* [What is being asked]:
Among the entries below, only the lines starting at the one with "Schedule.exec sch (Schedule.start" and ending at the one with "((d < DOUBLE_TAP_DELAY)%Z ->", both included, are to be printed exactly.

Segment Start: Dataset records

(** C2, on the event loop as it is.  From a detector with no tap
    pending, take any schedule of two presses at [t] and [t + d] and of
    the timer callbacks, run to the end.  When [d] is less than
    [DOUBLE_TAP_DELAY] (300 ms) the second press is handled before the
    timer of the first can expire, and the pair is resolved as one
    double tap: so for [d = 299].  When [d] is 300 ms or more, the two
    taps are resolved as two single taps if the callback of the first
    tap runs before the second press is handled, as it does on time;
    but [setTimeout] does not promise that, and if the callback is late
    the second press finds the first timestamp still in [lastTapRef],
    fails the test of the window, overwrites the ref, and the first tap
    is never resolved: one single tap for the two, so for [d = 301]
    too.  The first timestamp is a reading of [Date.now ()], not 0. *)
Theorem tap_pair_under_any_schedule (s : State) (t d c : Z) (x1 x2 : num)
    (sch : list Schedule.Event) (l : Schedule.Loop) :
  lastTapRef s = None -> t <> 0%Z ->
  Schedule.exec sch (Schedule.start s c) = Some l ->
  Schedule.presses sch = [Tap.mkTap t x1; Tap.mkTap (t + d) x2] ->
  Tap.timers (Schedule.world l) = [] ->
  let on_time := [Schedule.Tapped t x1; Schedule.Expired 0;
                  Schedule.Tapped (t + d) x2; Schedule.Expired 0] in
  let late := [Schedule.Tapped t x1; Schedule.Tapped (t + d) x2;
               Schedule.Expired 0; Schedule.Expired 0] in
  let late' := [Schedule.Tapped t x1; Schedule.Tapped (t + d) x2;
                Schedule.Expired 1; Schedule.Expired 0] in
  let outcome := fun l' => (Tap.emitted (Schedule.world l'),
                            Schedule.resolved l',
                            Tap.timers (Schedule.world l')) in
  ((d < DOUBLE_TAP_DELAY)%Z ->
   Tap.emitted (Schedule.world l) = [Tap.Double (Tap.isLeftHalf x2 s)] /\
   Schedule.resolved l = [Schedule.DoubleOf t (t + d)]) /\
  ((DOUBLE_TAP_DELAY <= d)%Z ->
   (sch = on_time /\
    Tap.emitted (Schedule.world l) = [Tap.Single; Tap.Single] /\
    Schedule.resolved l = [Schedule.SingleOf t; Schedule.SingleOf (t + d)]) \/
   ((sch = late \/ sch = late') /\
    Tap.emitted (Schedule.world l) = [Tap.Single] /\
    Schedule.resolved l = [Schedule.SingleOf (t + d)])) /\
  ((DOUBLE_TAP_DELAY <= d)%Z ->
   option_map outcome (Schedule.exec on_time (Schedule.start s t))
   = Some ([Tap.Single; Tap.Single],
           [Schedule.SingleOf t; Schedule.SingleOf (t + d)], []) /\
   option_map outcome (Schedule.exec late (Schedule.start s t))
   = Some ([Tap.Single], [Schedule.SingleOf (t + d)], [])).
Proof.
  intros H Ht E P T on_time late late' outcome.
  pose proof (ScheduleFacts.pair_schedules s t d c x1 x2 sch l H Ht E P T)
    as [(D & _ & Em & R) | [(D & S & Em & R) | (D & S & Em & R)]].
  - split; [now split |]. split; intro D'; lia.
  - split; [intro D'; lia |]. split.
    + intros _. left. now repeat split.
    + intros _. split.
      * now apply ScheduleFacts.on_time_schedule.
      * now apply ScheduleFacts.late_schedule.
  - split; [intro D'; lia |]. split.
    + intros _. right. now repeat split.
    + intros _. split.
      * now apply ScheduleFacts.on_time_schedule.
      * now apply ScheduleFacts.late_schedule.
Qed.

Segment End: Dataset records

* [Response]:
  Schedule.exec sch (Schedule.start s c) = Some l ->
  Schedule.presses sch = [Tap.mkTap t x1; Tap.mkTap (t + d) x2] ->
  Tap.timers (Schedule.world l) = [] ->
  let on_time := [Schedule.Tapped t x1; Schedule.Expired 0;
                  Schedule.Tapped (t + d) x2; Schedule.Expired 0] in
  let late := [Schedule.Tapped t x1; Schedule.Tapped (t + d) x2;
               Schedule.Expired 0; Schedule.Expired 0] in
  let late' := [Schedule.Tapped t x1; Schedule.Tapped (t + d) x2;
                Schedule.Expired 1; Schedule.Expired 0] in
  let outcome := fun l' => (Tap.emitted (Schedule.world l'),
                            Schedule.resolved l',
                            Tap.timers (Schedule.world l')) in
  ((d < DOUBLE_TAP_DELAY)%Z ->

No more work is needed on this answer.